Dynamic reverse-proxying to output from forward_auth

1. The problem I’m having:

I’m trying to do a reverse- proxying to the output (url) of a forward_auth - check module. Beforehand, the oauth2- module is used to retrieve a token

2. Error messages and/or full log output:

The {return_url} (see below) - variable is never being set, I receive the error that this is not a valid url / missing the port :wink:

3. Caddy version:

2.8

4. How I installed and ran Caddy:

Canny is running within Docker Compose

a. System environment:

Docker- Environment

d. My complete Caddy config:

:8100 {
	# define forward auth for any path under `/`, if not more specific defined
	forward_auth / oauth2-check:4180 {
		uri /oauth2/auth
		copy_headers Authorization X-Auth-Request-User X-Auth-Request-Email X-Forwarded-Access-Token X-Auth-Request-Access-Token

		@error status 401
		handle_response @error {
			redir * /oauth2/sign_in?rd={scheme}://{host}{uri} 302
		}
	}
	# define `/oauth2/*` as specific endpoint, to avoid forward auth protection to be able to use service
	reverse_proxy /oauth2/* oauth2-check:4180 {
		header_up X-Real-IP {remote}
		header_up X-Forwarded-Proto https
	}
	# test- authentication
	forward_auth / test-check:4180 {
		uri /api/v1/test-auth
		copy_headers Authorization X-Auth-Request-User X-Auth-Request-Email X-Forwarded-Access-Token X-Auth-Request-Access-Token

		@error status 401
		handle_response @error {
			respond "Invalid test" 401
		}
	}
	reverse_proxy /api/v1/test-auth test-check:4181 {
		header_up X-Real-IP {remote}
		header_up X-Forwarded-Proto https
	}
	@missingTurl {
		header return_url *  # Match the presence of the "return_url" header
	}
    handle @missingTurl {
        # If return_url header is missing, set a default url header
        header return_url "default-backend.com:80"
    }
    # Reverse proxy using the value of the return_url header
    reverse_proxy / {
		to {return_url}
	}
}

Nobody an idea - or a hint, maybe?
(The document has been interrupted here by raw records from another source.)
(** * Friday Saga service worker (sw.js): offline caching layer

    A shallow embedding of [sw.js]: the three event listeners ([install],
    [activate], [fetch]) written over a small promise monad that threads the
    state of the service-worker global scope (the cache storage, the log of
    network requests issued, the console, the detached promise chains, the
    lifecycle flags).  The browser's [Cache]/[CacheStorage] objects are
    modelled as ordered association lists, because [caches.match] searches
    the caches in creation order and a cache lists its entries in insertion
    order.

    Around the worker: the earlier revision of sw.js (module [V1]), the
    page's [DataLoader] whose fetches the worker answers, and the video
    identifier extraction of [YouTubeEmbed]. *)

From Stdlib Require Import Ascii String List Bool ZArith Lia DecimalString.
Import ListNotations.
Local Open Scope string_scope.
Local Open Scope list_scope.

(* ================================================================== *)
(** ** Requests, responses and URLs *)

(** A parsed URL, as [new URL(event.request.url)] exposes it: [pathname]
    never contains the query string, which is held by [search]. *)
Record URL := mkURL {
  origin : string;
  pathname : string;
  search : string
}.

Definition URL_eqb (a b : URL) : bool :=
  String.eqb (origin a) (origin b)
  && String.eqb (pathname a) (pathname b)
  && String.eqb (search a) (search b).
Thanks :slight_smile:

These lines seem suspicious

The matcher name says missing, but it matches for presence; and if it matches, you act as if the header is missing. You can match for header absence using !.
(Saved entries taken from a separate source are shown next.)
(** A Route as [new Route] and the verb methods build it. *)
Inductive RouteBuilt : Route → Prop :=
| built_new path : RouteBuilt (Route_new path)
| built_method r methodName middlewares :
    RouteBuilt r → methodName ∈ verb_keys →
    RouteBuilt (Route_method r methodName middlewares).1.

(** A registration call that adds at least one handler. *)
Definition registers (middlewares : list Arg) : bool :=
  match (shift_query middlewares).2 with
  | VFun _ :: _ => true
  | _ => false
  end.


End Vocabulary.

(** ** The rest of the engine's interface, and the words of further
    statements *)

Section Interface.
Context `{HostEnv}.

(** [get query()] *)
Definition Layer_query {R} (l : Layer_ Callee R) : option Arg := layer__query l.

(** [router.all(path, ...middlewares)] *)
Definition Router_all (self : Router) (path : Arg) (middlewares : list Arg)
  : Router * option Exn :=
  Router_method self "all" path middlewares.

(** The layer [Route.method] pushes for one handler. *)
Definition method_layer (methodName : string) (query : Arg) (fn : Callee)
  : RouteLayer :=
  Layer_set_query
    (set_method (Layer_new (VStr "/") (mkOpts None None None) fn)
       (if String.eqb methodName "_all" then None else Some methodName))
    query.

(** The layer [Router.use] pushes for one middleware mounted at
    [prefixedPath]. *)
Definition use_layer (self : Router) (prefixedPath query : Arg) (fn : Callee)
  : Layer :=
  Layer_set_query
    (set_route
       (Layer_new prefixedPath
          (mkOpts (Some (router_caseSensitive self)) (Some false) (Some false)) fn)
       None)
    query.

(** One declared key of a query object, checked against the request. *)
Definition key_passes (actualQuery : list (string * value))
    (declared : string * Arg) : bool :=
  (run_checker (checker_for declared.2) declared.2
     (default VUndefined (assoc declared.1 actualQuery))).2.

End Interface.

(** A handler that always ends in [return next()]. *)
Definition always_next (f : UserFn) : Prop :=
  ∀ ctx extra, (uf_call f ctx extra).2 = CallNext None.

(** A handler that leaves [ctx.url] as it found it. *)
Definition keeps_url (f : UserFn) : Prop :=
  ∀ ctx extra, ctx_url (uf_call f ctx extra).1 = ctx_url ctx.

(** A handler that leaves an object in [ctx.params] when it finds one. *)
Definition keeps_params (f : UserFn) : Prop :=
  ∀ ctx extra,
    is_Some (ctx_params ctx) → is_Some (ctx_params (uf_call f ctx extra).1).

(** The handlers a trace reports, by name. *)
Definition handler_names (trace : list Event) : list string :=
  omap (fun e => match e with EHandler fn _ _ => Some fn | _ => None end) trace.

(** Handlers that end in [next()], called one after the other with no
    extra argument: the context they leave and the calls reported. *)
Fixpoint thread_handlers (fns : list UserFn) (ctx : Ctx) : Ctx * list Event :=
  match fns with
  | [] => (ctx, [])
  | f :: rest =>
      let '(ctx', log) := thread_handlers rest (uf_call f ctx []).1 in
      (ctx', EHandler (uf_name f) (ctx_url ctx) (ctx_baseUrl ctx) :: log)
  end.

(** [removed[removed.length - 1] === '/' ? removed.substring(0, removed.length - 1) : removed] *)
Definition without_trailing_slash (s : string) : string :=
  if bool_decide (last_char s = Some "/"%char)
  then String.substring 0 (String.length s - 1) s
  else s.

(** A layer of a Route that [routeNext] passes over for [method] and
    [ctx]: its verb is another one, or its query condition fails. *)
Definition passed_over `{HostEnv} (ctx : Ctx) (method : string)
    (layer : RouteLayer) : Prop :=
  other_method layer method = true
  ∨ (queryMatch layer (ctx_query ctx)).2 = Ret false.

(** The calls into query predicates [routeNext] makes on [layers]: those
    of the query condition of each layer whose verb fits. *)
Definition predicate_calls `{HostEnv} (ctx : Ctx) (method : string)
    (layers : list RouteLayer) : list Event :=
  flat_map (fun layer =>
              if other_method layer method then []
              else (queryMatch layer (ctx_query ctx)).1) layers.

(** The path [use] mounts [fn] at when it is given the string [path]:
    [path] itself, or [path] joined with [fn.router.prefix]. *)
Definition mount_path (path : string) (fn : Callee) : Arg :=
  match mounted_prefix fn with
  | None => VStr path
  | Some prefix =>
      VStr ((if bool_decide (last_char path = Some "/"%char)
                && bool_decide (String.get 0 prefix = Some "/"%char)
             then String.substring 0 (String.length path - 1) path
             else path) +:+ prefix)
  end.

(** A layer of a Route that [routeNext] enters for [method], with the
    handler [f] it invokes. *)
Definition entered (method : string) (layer : RouteLayer) (f : UserFn) : Prop :=
  layer_handle layer = User f
  ∧ other_method layer method = false
  ∧ layer__query layer = None
  ∧ uf_length f ≤ 3.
Path matches in Caddy are exact, unless you use astrisks. This means your comment (and assumption) in this part and elsewhere in the file is inaccurate.

I don’t see you copying the return_url header anywhere inside forward_auth. If it’s needed, copy it. You can also use the vars handler to set it in handle_response of successful responses, then use the var as the upstream address in reverse_proxy.